Guys, I have a Virtualbox machine from Hortowors version 2.1, I installed R-Studio Server and when executing my script got this errror: Error in mr(map = map, reduce = reduce, combine = combine, vectorized.reduce, : hadoop streaming failed with error code 1

I have all packages of R (including rmr2) on /usr/lib64/R/library

I would like to understand the solution: did you keep packages on this folfer or move to another ?

piccolbo commented 9 years ago

You need to get to the stderr of the failing process. Error code 1 in console unfortunately covers 99% of the problems.

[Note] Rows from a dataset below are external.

(** A state in which the manifest seeder has rooted the method [run] of
    [LB;], and the state a declared lookup of that method then leaves. *)
Definition manifest_rooted_before : State :=
  rstate (EMethod 4) (set_root MANIFEST None) empty_state.
Definition looked_up_method : State :=
  match blacklist_method external_over_internal 3 main_method (Some "LB;") "run"
          (Some []) true manifest_rooted_before with
  | Ok st => st
  | _ => empty_state
  end.

(** The type the super-walk looks at after [k] steps up from [t]. *)
Fixpoint super_at (env : Env) (k : nat) (t : option DexType) : option DexType :=
  match k with
  | 0 => t
  | S k =>
    match type_class env t with
    | Some cls => super_at env k (c_super cls)
    | None => None
    end
  end.

(** The superclass chain of [t] comes back to a class it has been at. *)
Definition cyclic_chain (env : Env) (t : option DexType) : Prop :=
  ∃ k m u, (0 < m)%nat ∧ super_at env k t = Some u ∧ super_at env m (Some u) = Some u.

(** The class names the manifest policy makes roots: the application and
    instrumentation classes, every receiver, service and provider with the
    authority classes of the provider, and an activity or activity alias
    that is exported, has intent filters, or whose kind is not pruned. *)
Definition manifest_root_name (info : ManifestClassInfo) (prune : list ComponentTag)
    (name : string) : Prop :=
  name ∈ application_classes info ∨
  name ∈ instrumentation_classes info ∨
  ∃ tag_info, tag_info ∈ component_tags info ∧
    ((name = classname tag_info ∧
      (tag tag_info = Receiver ∨ tag tag_info = Service ∨ tag tag_info = Provider ∨
       is_exported tag_info = true ∨ has_intent_filters tag_info = true ∨
       tag tag_info ∉ prune)) ∨
     (tag tag_info = Provider ∧ name ∈ authority_classes tag_info)).

(** Scenario 2: an activity that is not exported and has no intent
    filter, with activities pruned. *)
Definition unexported_activity : ComponentTagInfo :=
  {| tag := Activity; classname := "Ltest3;"; is_exported := false;
     has_intent_filters := false; authority_classes := [] |}.

(** Scenario 1: an activity with an intent filter, with activities
    pruned. *)
Definition filtered_activity : ComponentTagInfo :=
  {| tag := Activity; classname := "Ltest3;"; is_exported := false;
     has_intent_filters := true; authority_classes := [] |}.
Definition filtered_activity_world : Env :=
  {| known_types := list_to_set ["Ltest3;"];
     known_strings := program_strings [activity_test3];
     classes := list_to_map [("Ltest3;", activity_test3)];
     get_all_children := λ _ _, ∅;
     get_all_implementors := λ _ _, ∅;
     get_manifest_class_info := λ _, Build_ManifestClassInfo [] [] [filtered_activity];
     collect_layout_classes_and_attributes := λ _ _, no_layouts;
     get_native_classes := λ _, [];
     get_abstract_object := λ _ _ _, None;
     get_method_params := λ _ _, None;
     ONCLICK_ATTRIBUTE := "onClick" |}.
Definition filtered_activity_state : State :=
  match analyze_reachable_from_manifest filtered_activity_world "apk" {[ "activity" ]}
          empty_state with
  | Ok st => st
  | _ => empty_state
  end.

(** The classes [in_reflected_pkg] looks at from [cls]: the class, then
    the class of its superclass as long as that class is known and not
    external. *)
Inductive on_internal_chain (env : Env) : DexClass → DexClass → Prop :=
| on_internal_chain_here cls : on_internal_chain env cls cls
| on_internal_chain_super cls super_cls dclass :
    type_class_internal env (c_super cls) = Some super_cls →
    on_internal_chain env super_cls dclass →
    on_internal_chain env cls dclass.

(** A class of the scope whose name starts with a configured prefix. *)
Definition in_configured_package (scope : Scope) (pkgs : list string) (t : DexType)
  : Prop :=
  ∃ clazz pkg, clazz ∈ scope ∧ c_type clazz = t ∧ pkg ∈ pkgs ∧
               starts_with (c_type clazz) (c_str pkg) = true.

Definition keep_flag (st : State) (e : Elem) : bool := m_keep (rstate_of st e).

(** A no-argument constructor that the serializable chain selects: a
    constructor declared by the non-external superclass of an implementor
    of [Serializable], when that superclass is not itself an implementor. *)
Definition serializable_target (env : Env) (scope : Scope) (e : Elem) : Prop :=
  ∃ child child_cls child_supercls meth,
    child ∈ get_all_implementors env scope "Ljava/io/Serializable;" ∧
    classes env !! child = Some child_cls ∧
    type_class env (c_super child_cls) = Some child_supercls ∧
    c_external child_supercls = false ∧
    type_set_count (get_all_implementors env scope "Ljava/io/Serializable;")
      (c_super child_cls) = false ∧
    meth ∈ c_dmethods child_supercls ∧ m_init meth = true ∧ m_args meth = [] ∧
    e = of_method meth.

(** Scenario: [LBean;] implements [Serializable] and extends [LPlain;],
    which does not. *)
Definition plain_super : DexClass :=
  mk_class "LPlain;" None false [] []
    [mk_method 51 "LPlain;" "<init>" [] true false true;
     mk_method 52 "LPlain;" "<init>" ["I"] true false true] [].
Definition bean : DexClass := mk_class "LBean;" (Some "LPlain;") false [] [] [] [].
Definition serializable_world : Env :=
  {| known_types := list_to_set ["LPlain;"; "LBean;"; "Ljava/io/Serializable;"];
     known_strings := program_strings [plain_super; bean];
     classes := list_to_map [("LPlain;", plain_super); ("LBean;", bean)];
     get_all_children := λ _ _, ∅;
     get_all_implementors :=
       λ _ t, if String.eqb t "Ljava/io/Serializable;" then {[ "LBean;" ]} else ∅;
     get_manifest_class_info := λ _, Build_ManifestClassInfo [] [] [];
     collect_layout_classes_and_attributes := λ _ _, no_layouts;
     get_native_classes := λ _, [];
     get_abstract_object := λ _ _ _, None;
     get_method_params := λ _ _, None;
     ONCLICK_ATTRIBUTE := "onClick" |}.
Definition serializable_state : State :=
  match analyze_serializable serializable_world [plain_super; bean] empty_state with
  | Ok st => st
  | _ => empty_state
  end.

(** The state the serde marker leaves on the sample with a serde base. *)
Definition serde_state : State :=
  match initialize_reachable_for_json_serde native_and_serde_world [native_N; serde_child]
          ["LBase;"] empty_state with
  | Ok st => st
  | _ => empty_state
  end.

(** * Properties *)

(** ** Keep reasons

    The reason read off the log follows the rule of section 4.1 call
    after call, whatever the priorities. *)

Lemma keep_reason_of_set_root priority reason originator rs :
  keep_reason_of priority (apply_op (set_root reason originator) rs) =
  record_reason priority (keep_reason_of priority rs) reason.
Proof.
  destruct rs as [ty str xml serde keep obf cnt why]. unfold keep_reason_of. simpl.
  by rewrite fmap_app, fold_left_app.
Qed.

Lemma keep_reason_of_apply_op priority op rs :
  (∀ reason originator, op ≠ set_root reason originator) →
  keep_reason_of priority (apply_op op rs) = keep_reason_of priority rs ∧
  keep_originators (apply_op op rs) = keep_originators rs ∧
  m_keep (apply_op op rs) = m_keep rs.
Proof.
  intros Hop. destruct rs as [ty str xml serde keep obf cnt why].
  destruct op; try done. by destruct (Hop reason originator).
Qed.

ElianoMarques commented 9 years ago

Try this library: /usr/lib/R/library This is probably not an issue with hadoop itself but with R and the way rscript reads the libraries. So for example check in R what is the main library, I.e the one that rscript will use when running automatic/ scheduled scripts. I realise this when running r with crontab where the script was not running due to packages being in the wrong lib. Hadoop will try to do something similar, will call rscript in nodes and check for libraries in one specific lib.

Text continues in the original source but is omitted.